O deputado Carlos Sampaio (foto), do PSDB-SP, relator da comissão especial da Câmara dos Deputados para a reforma do Estatuto da Criança e do Adolescente (ECA), vai apresentar hoje um projeto de lei substitutivo que endurece a medida sociodisciplinar para menor infrator. A principal alteração é o aumento do tempo máximo de internação de 3 para 8 anos, nos casos de jovens com idade entre 16 e 18 anos que cometerem infrações equiparáveis aos crimes hediondos.

O aumento da pena máxima integra o projeto apresentado ao Congresso pelo governador de São Paulo, Geraldo Alckmin (PSDB), em abril do ano passado. Segundo o deputado tucano, assim se muda o eixo do debate sobre a criminalidade infanto-juvenil, até hoje restrito à discussão da maioridade penal.

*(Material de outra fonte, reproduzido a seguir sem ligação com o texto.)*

(* ===== verification/FilterOutputSpec.v ===== *)
(** * The promises of an output of a filter graph

    Whatever is repeated or dropped, the frames keep their order; with a constant rate
    the times of the video are consecutive; and behind the task every output that
    listens was told the end. *)

From stdpp Require Import base list option numbers.
From Stdlib Require Import ZArith Lia.
From S2P Require Import Choke.
From S2P Require Import Prelude RustInt RustStr Float64 Errors StreamSpec Muxer Rescale MuxTask DemuxTimes DecTimesSpec DecTask FilterSync FilterConfig FilterOutput FilterTask FilterToy.

Local Open Scope Z_scope.
Local Open Scope rust_scope.

(** Of three numbers, the one with another on either side. *)
Theorem mid_pred_is_the_median a b c :
  let m := mid_pred a b c in
  (m = a \/ m = b \/ m = c) /\
  2 <= Z.of_nat (length (filter (fun x : Z => x <= m) [a; b; c])) /\ 2 <= Z.of_nat (length (filter (fun x : Z => m <= x) [a; b; c])).
Proof.
  cbv zeta. unfold mid_pred. repeat match goal with |- context [?x <? ?y] => destruct (x <? y) eqn:? end; (split; [tauto|]); rewrite !filter_cons, !filter_nil;
    repeat case_decide; cbn [length]; lia.
Qed.

Section Output.
  Context `{Lib : AvFilter} `{Prof : Profile}.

A proposta ainda incorpora outras sugestões de Alckmin, como a criação de alas especiais destinadas a adolescentes com mais de 17 anos – para que não se misturem com os mais novos – e o endurecimento das penas para adultos que usarem adolescentes para cometer crimes.

Pena máxima

O projeto também propõe que a pena máxima para o crime de corrupção de menores passe de 6 para 8 anos e muda a forma de caracterização jurídica do crime. De acordo com o texto do tucano, não será mais preciso comprovar em juízo que o adolescente foi corrompido, basta mostrar a participação do adolescente na infração. Além disso, a utilização de menores em qualquer tipo de atividade criminosa passa a ser agravante.

Hoje, o adolescente infrator é solto imediatamente ao completar 21 anos, seja qual for o crime cometido. De acordo com o projeto de Sampaio, eles poderão ficar até os 26 anos nas alas especiais e a libertação só correria depois de avaliação psicológica.
Além de endurecer as punições aos jovens infratores, o projeto do deputado Carlos Sampaio (PSDB-SP) prevê ampliação das medidas socioeducativas, como a obrigatoriedade de as unidades de internação oferecerem cursos profissionalizantes e o direito de abater um dia de pena a cada cinco de estudo.

União, Estados e municípios passam a ter responsabilidades explícitas no texto do estatuto, que fixa para que prefeitos e governadores adaptem as unidades de internação às novas exigências. O Ministério Público passa a ser o responsável por fiscalizar a execução das mudanças e, para garantir condições aos mandatários de cumprirem os prazos.